/---

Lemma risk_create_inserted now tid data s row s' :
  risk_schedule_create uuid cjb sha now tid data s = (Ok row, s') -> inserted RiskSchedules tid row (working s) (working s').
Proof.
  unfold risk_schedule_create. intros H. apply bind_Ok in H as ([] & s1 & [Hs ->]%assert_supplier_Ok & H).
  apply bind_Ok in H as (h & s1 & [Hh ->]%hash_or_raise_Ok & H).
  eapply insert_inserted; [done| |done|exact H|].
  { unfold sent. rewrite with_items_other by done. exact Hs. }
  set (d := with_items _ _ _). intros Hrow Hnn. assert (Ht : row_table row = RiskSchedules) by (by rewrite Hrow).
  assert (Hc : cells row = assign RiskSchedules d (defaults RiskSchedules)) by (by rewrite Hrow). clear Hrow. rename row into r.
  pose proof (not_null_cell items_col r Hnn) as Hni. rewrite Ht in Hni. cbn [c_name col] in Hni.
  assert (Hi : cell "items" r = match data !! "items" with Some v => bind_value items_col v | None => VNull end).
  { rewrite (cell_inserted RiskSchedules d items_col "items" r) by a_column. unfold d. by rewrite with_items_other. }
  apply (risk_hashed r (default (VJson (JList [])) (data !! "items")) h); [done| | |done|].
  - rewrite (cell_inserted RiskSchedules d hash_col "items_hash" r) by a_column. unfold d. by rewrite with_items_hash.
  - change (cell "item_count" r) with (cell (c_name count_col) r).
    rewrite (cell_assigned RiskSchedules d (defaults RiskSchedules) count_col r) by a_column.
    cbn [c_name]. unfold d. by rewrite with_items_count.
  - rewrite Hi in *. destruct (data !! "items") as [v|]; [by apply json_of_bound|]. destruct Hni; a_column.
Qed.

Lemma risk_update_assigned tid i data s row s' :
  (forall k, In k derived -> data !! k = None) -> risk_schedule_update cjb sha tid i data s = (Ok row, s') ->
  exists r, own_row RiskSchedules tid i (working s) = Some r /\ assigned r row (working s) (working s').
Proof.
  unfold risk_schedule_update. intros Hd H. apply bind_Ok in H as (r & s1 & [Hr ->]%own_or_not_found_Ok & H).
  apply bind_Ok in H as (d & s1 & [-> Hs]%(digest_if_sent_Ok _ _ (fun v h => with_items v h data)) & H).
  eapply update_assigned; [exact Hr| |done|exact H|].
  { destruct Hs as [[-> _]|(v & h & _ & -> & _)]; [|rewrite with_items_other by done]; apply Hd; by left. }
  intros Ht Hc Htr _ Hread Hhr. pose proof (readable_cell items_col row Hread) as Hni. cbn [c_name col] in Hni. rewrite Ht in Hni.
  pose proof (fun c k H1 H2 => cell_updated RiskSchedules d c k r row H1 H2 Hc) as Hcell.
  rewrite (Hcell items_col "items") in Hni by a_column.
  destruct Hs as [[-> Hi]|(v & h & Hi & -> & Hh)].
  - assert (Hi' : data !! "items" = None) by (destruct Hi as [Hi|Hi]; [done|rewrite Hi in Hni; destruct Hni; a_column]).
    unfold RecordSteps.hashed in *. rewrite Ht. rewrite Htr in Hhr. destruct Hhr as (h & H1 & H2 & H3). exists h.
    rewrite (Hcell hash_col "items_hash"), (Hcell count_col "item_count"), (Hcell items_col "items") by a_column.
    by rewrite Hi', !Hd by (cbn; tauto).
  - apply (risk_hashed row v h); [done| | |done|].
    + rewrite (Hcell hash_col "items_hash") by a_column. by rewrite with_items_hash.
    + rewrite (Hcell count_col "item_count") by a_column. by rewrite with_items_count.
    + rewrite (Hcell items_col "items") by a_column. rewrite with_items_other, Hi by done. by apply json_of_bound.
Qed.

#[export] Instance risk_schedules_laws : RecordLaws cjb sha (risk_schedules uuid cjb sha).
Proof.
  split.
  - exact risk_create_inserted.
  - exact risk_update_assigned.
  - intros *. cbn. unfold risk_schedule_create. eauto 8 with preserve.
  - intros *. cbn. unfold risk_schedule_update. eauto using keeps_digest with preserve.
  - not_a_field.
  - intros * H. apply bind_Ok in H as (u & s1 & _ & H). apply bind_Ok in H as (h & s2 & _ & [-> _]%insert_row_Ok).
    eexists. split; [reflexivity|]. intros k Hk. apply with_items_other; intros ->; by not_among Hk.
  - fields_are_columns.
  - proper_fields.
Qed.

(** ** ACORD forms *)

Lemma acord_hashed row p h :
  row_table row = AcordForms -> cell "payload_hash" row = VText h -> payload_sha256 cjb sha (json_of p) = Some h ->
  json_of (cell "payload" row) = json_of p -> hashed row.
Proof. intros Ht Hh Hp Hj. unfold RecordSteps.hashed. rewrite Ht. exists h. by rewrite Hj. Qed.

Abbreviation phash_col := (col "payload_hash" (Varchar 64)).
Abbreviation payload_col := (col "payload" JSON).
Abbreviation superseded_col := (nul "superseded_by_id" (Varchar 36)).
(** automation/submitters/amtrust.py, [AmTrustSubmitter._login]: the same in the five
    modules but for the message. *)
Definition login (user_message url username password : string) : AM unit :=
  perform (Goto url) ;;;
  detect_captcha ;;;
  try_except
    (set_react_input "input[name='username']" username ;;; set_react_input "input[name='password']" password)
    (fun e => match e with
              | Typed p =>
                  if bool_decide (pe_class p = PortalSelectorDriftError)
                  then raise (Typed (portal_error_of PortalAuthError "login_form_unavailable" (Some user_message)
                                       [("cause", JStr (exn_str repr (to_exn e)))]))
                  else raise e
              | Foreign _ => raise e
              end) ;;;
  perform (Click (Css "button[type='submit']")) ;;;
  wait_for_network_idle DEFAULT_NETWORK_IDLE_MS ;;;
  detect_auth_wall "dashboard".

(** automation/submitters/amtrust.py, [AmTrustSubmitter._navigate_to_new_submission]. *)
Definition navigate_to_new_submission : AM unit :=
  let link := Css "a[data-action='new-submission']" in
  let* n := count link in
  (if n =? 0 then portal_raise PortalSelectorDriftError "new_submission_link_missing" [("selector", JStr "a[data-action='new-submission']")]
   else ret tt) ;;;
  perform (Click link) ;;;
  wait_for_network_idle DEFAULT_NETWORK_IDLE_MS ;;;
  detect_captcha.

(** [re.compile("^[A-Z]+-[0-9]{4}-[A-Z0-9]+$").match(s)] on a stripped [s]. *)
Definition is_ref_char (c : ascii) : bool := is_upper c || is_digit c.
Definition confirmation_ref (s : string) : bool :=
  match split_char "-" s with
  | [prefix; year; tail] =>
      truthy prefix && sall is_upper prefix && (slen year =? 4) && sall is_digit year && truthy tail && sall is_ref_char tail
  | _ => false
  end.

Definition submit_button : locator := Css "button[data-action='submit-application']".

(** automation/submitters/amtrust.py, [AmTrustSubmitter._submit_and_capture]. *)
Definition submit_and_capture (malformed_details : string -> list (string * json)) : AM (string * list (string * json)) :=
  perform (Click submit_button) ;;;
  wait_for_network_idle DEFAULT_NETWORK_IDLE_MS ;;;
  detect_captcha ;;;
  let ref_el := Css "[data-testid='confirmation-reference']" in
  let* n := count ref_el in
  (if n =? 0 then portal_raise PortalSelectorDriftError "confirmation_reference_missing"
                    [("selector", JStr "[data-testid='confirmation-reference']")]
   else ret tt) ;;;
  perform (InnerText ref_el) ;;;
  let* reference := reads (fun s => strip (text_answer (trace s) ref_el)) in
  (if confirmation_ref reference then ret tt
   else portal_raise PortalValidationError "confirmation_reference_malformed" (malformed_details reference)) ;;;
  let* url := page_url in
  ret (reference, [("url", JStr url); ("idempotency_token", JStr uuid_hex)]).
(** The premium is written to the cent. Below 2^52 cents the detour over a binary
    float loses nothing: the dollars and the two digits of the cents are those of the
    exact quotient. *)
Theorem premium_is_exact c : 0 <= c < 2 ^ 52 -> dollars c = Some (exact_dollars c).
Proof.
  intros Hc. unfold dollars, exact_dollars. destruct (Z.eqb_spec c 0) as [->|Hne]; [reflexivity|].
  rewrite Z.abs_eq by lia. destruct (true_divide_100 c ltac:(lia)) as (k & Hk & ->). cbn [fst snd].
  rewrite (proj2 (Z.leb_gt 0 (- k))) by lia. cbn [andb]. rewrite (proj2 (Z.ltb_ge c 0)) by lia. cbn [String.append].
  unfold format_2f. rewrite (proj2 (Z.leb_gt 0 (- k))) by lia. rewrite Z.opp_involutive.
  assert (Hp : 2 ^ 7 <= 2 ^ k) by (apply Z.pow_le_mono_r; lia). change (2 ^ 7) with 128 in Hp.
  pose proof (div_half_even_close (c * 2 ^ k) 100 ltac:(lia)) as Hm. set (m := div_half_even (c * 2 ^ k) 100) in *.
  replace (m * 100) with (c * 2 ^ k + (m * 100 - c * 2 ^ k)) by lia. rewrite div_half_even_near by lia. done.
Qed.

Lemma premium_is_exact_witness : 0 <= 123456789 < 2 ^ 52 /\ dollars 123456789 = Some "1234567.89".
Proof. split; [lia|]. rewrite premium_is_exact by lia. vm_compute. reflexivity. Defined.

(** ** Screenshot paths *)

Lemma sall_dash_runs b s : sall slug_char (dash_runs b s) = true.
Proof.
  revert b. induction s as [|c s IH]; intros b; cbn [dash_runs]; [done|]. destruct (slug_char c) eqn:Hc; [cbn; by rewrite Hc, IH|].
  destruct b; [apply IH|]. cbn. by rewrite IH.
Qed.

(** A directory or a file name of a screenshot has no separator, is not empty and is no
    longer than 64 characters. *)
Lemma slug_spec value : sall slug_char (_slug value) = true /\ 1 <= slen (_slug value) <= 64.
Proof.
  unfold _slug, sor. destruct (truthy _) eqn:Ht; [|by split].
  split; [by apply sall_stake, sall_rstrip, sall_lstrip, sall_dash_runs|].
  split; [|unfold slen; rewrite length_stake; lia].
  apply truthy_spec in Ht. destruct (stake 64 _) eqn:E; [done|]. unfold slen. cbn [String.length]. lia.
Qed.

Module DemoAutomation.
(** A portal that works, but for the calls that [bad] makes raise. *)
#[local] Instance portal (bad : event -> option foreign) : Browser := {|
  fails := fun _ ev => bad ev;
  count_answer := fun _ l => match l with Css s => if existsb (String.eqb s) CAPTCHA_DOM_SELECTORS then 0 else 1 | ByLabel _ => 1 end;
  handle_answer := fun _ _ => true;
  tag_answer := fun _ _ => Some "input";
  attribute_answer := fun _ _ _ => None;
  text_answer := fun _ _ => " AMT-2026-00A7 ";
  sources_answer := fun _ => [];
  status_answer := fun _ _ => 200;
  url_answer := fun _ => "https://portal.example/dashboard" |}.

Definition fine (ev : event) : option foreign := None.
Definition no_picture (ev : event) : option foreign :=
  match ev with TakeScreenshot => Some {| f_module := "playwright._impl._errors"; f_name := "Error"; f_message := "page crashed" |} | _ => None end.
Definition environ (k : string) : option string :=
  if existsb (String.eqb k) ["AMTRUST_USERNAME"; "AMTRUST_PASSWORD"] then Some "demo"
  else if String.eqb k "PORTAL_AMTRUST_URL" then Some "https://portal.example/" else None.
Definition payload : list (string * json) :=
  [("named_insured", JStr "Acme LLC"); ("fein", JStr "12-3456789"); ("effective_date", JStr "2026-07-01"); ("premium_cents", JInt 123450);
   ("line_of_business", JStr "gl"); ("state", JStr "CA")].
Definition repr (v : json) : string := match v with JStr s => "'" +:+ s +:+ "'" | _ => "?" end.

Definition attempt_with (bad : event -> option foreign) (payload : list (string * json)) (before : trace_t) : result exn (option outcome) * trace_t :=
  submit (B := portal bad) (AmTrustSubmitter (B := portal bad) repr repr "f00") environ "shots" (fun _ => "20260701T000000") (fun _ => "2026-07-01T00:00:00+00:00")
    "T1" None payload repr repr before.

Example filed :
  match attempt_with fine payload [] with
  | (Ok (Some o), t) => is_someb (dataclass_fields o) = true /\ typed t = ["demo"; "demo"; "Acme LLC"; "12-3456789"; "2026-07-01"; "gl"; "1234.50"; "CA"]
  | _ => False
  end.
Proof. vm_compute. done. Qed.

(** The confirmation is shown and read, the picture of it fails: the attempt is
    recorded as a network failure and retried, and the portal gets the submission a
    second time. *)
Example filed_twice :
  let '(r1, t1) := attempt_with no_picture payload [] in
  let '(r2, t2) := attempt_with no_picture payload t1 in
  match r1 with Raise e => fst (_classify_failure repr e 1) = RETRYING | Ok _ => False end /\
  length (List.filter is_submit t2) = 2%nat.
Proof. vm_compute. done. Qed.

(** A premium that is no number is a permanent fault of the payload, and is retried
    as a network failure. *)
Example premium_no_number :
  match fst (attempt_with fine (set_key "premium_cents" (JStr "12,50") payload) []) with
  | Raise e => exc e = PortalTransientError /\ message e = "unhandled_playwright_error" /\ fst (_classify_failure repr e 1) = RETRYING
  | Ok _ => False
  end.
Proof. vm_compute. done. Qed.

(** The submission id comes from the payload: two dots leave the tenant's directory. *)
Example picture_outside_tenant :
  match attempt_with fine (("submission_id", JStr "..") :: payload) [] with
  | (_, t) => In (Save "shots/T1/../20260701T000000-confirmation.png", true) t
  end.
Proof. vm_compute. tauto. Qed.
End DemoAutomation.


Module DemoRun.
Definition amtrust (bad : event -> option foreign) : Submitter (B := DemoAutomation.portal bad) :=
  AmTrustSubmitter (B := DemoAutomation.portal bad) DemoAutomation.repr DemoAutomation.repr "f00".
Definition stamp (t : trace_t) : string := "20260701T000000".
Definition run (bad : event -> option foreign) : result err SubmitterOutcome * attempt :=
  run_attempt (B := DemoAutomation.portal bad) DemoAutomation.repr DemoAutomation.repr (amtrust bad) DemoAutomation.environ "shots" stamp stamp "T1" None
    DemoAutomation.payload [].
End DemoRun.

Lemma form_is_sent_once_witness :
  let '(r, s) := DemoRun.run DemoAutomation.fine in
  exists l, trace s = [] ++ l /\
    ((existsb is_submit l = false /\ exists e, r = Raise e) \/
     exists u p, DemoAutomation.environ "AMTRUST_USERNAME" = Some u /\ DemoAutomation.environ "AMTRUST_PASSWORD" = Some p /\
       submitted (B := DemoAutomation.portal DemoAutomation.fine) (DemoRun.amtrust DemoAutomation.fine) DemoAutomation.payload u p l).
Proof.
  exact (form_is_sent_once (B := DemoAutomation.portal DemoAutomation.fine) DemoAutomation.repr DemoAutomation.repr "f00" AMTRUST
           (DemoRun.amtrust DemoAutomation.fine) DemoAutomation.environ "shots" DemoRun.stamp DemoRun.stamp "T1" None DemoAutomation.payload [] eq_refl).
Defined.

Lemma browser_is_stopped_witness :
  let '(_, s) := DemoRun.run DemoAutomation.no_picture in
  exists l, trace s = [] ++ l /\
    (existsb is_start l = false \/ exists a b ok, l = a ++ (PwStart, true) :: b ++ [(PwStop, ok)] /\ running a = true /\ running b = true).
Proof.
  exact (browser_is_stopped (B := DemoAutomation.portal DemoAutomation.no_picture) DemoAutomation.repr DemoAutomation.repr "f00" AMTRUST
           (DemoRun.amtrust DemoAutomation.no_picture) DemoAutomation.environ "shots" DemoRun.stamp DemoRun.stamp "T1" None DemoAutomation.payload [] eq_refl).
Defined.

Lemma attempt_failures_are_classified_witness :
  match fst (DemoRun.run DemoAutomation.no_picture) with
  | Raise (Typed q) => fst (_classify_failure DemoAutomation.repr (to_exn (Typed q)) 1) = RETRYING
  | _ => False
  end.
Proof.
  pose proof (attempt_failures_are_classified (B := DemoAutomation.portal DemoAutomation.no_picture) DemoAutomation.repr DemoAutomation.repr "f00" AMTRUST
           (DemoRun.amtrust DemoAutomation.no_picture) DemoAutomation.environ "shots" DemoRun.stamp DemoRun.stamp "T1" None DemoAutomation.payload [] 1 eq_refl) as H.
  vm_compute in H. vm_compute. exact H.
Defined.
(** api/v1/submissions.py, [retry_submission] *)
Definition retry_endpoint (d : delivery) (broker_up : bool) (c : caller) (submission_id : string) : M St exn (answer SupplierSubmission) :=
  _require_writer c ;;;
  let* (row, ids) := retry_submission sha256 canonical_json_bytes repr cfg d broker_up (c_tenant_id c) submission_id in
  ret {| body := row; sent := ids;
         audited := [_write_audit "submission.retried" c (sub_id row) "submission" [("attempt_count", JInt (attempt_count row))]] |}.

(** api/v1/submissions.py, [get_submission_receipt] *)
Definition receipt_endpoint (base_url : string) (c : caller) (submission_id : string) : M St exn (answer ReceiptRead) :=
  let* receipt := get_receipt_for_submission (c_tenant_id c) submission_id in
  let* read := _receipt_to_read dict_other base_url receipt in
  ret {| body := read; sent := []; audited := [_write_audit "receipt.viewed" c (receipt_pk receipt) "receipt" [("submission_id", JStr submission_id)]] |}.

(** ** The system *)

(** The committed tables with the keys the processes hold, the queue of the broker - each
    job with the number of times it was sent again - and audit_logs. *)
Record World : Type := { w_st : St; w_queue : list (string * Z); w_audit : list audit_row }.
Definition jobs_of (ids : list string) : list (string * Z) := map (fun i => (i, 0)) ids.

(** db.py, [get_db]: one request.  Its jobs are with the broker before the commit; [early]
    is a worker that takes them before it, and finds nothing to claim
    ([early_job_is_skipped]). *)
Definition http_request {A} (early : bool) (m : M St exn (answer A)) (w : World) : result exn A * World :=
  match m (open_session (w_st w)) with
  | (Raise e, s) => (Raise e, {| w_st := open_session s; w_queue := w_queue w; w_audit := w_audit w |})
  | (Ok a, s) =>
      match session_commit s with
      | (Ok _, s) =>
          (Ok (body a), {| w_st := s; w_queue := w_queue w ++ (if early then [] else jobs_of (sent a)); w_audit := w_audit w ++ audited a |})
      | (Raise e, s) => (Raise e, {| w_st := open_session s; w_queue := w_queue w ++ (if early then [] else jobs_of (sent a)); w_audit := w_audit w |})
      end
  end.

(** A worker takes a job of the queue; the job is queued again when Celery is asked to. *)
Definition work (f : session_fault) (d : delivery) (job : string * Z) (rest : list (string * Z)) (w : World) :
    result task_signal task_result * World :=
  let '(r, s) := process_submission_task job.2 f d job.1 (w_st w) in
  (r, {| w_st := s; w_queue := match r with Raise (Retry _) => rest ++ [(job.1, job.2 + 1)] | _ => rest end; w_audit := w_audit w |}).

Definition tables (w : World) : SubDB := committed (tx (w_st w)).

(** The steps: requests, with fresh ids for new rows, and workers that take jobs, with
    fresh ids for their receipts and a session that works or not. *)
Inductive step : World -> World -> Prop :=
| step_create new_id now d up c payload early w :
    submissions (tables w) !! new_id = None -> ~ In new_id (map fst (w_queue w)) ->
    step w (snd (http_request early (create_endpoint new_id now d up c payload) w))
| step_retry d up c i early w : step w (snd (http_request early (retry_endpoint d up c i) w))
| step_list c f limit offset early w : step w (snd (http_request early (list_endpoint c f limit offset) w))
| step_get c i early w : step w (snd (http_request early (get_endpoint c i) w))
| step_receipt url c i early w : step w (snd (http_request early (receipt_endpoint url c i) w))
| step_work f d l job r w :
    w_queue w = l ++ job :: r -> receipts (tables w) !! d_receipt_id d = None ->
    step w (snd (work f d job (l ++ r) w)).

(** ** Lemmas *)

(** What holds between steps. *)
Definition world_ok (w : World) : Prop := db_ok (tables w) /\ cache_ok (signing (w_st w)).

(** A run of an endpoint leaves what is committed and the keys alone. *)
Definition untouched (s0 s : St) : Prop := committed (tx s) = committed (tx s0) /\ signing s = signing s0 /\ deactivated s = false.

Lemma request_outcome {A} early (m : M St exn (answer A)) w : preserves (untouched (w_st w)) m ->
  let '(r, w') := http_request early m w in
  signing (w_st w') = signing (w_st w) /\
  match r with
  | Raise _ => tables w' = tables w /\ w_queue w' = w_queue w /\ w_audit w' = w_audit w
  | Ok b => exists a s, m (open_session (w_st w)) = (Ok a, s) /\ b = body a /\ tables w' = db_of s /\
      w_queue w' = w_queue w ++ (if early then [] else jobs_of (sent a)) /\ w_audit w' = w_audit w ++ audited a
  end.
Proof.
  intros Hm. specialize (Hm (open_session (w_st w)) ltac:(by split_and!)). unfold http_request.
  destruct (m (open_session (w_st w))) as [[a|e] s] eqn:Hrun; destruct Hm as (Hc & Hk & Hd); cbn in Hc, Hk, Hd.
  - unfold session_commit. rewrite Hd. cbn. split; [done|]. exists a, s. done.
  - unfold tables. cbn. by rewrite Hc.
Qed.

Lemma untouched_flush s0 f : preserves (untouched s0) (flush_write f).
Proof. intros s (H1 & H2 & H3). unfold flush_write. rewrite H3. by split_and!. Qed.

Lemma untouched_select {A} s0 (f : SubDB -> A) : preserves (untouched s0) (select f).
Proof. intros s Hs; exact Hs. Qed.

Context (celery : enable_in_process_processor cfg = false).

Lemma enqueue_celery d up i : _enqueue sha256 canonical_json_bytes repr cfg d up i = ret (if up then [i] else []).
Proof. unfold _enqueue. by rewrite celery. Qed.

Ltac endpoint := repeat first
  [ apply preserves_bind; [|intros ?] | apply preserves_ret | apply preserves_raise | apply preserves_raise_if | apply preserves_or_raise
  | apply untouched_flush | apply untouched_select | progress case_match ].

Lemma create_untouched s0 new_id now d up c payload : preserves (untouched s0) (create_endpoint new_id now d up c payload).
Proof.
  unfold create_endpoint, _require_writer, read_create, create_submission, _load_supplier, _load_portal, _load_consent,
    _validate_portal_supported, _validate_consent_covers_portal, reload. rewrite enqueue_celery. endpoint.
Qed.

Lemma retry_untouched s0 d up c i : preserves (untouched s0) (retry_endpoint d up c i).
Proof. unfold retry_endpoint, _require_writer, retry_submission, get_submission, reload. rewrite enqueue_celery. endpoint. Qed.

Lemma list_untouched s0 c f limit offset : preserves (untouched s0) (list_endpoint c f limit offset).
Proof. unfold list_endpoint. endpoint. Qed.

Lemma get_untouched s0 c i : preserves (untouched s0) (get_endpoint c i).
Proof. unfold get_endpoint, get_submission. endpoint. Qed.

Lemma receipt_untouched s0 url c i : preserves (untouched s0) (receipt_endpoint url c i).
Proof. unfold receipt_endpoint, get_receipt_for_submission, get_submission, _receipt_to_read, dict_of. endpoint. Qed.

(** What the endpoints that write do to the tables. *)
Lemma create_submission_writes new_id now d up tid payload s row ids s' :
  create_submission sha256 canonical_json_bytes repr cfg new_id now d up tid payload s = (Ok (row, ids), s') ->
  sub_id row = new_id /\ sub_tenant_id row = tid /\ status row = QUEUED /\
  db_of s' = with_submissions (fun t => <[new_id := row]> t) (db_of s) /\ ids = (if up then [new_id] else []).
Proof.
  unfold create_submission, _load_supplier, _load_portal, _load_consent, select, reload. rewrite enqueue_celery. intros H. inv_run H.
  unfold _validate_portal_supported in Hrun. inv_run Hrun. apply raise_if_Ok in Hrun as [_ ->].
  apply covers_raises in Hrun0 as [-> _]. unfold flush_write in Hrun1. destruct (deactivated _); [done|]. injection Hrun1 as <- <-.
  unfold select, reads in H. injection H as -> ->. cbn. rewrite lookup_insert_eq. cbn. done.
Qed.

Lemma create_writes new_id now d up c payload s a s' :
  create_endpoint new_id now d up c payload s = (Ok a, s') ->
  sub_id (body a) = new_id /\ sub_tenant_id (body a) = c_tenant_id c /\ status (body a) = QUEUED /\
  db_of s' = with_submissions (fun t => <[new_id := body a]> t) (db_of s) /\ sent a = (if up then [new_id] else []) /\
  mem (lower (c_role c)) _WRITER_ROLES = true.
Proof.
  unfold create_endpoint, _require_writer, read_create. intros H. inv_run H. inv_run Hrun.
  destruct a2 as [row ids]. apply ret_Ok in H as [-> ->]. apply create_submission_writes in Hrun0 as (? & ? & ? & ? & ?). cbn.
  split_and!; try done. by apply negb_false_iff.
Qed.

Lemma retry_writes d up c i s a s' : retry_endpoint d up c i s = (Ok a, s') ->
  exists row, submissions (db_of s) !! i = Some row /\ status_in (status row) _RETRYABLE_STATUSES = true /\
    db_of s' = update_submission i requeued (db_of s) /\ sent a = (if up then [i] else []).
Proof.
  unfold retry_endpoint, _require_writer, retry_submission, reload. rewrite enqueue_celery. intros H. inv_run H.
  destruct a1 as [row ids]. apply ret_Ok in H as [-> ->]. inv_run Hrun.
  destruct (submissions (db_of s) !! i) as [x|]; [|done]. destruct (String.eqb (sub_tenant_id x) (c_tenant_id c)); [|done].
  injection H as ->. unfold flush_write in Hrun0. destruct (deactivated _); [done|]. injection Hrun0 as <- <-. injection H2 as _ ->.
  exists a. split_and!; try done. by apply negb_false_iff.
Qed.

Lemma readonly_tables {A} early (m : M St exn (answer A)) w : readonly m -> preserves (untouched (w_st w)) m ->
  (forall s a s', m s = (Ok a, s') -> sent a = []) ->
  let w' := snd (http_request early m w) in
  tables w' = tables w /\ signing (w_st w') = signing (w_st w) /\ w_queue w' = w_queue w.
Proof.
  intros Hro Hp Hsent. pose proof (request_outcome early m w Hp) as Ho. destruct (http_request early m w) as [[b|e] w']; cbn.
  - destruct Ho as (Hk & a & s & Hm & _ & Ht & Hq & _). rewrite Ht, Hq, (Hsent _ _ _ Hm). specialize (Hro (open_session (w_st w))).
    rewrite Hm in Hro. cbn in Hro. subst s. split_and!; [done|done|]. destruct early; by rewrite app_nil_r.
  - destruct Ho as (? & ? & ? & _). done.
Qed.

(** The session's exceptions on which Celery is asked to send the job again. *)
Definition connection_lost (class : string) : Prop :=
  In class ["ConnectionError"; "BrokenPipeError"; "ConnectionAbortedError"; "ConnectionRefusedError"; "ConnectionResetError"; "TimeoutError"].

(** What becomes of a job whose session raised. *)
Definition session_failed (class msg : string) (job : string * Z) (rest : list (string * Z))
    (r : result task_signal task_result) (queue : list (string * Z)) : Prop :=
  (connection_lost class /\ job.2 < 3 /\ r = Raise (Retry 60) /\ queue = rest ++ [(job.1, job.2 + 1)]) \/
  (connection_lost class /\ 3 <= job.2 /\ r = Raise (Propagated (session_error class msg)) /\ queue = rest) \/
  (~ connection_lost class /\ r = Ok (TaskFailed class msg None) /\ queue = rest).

\---

#### WHAT THE EXERCISE ASKS
Starting with the first line of the records above, give back each line exactly until the line with "set (d := with_items" has been given as well.

#### WRITTEN SOLUTION
Lemma risk_create_inserted now tid data s row s' :
  risk_schedule_create uuid cjb sha now tid data s = (Ok row, s') -> inserted RiskSchedules tid row (working s) (working s').
Proof.
  unfold risk_schedule_create. intros H. apply bind_Ok in H as ([] & s1 & [Hs ->]%assert_supplier_Ok & H).
  apply bind_Ok in H as (h & s1 & [Hh ->]%hash_or_raise_Ok & H).
  eapply insert_inserted; [done| |done|exact H|].
  { unfold sent. rewrite with_items_other by done. exact Hs. }
  set (d := with_items _ _ _). intros Hrow Hnn. assert (Ht : row_table row = RiskSchedules) by (by rewrite Hrow).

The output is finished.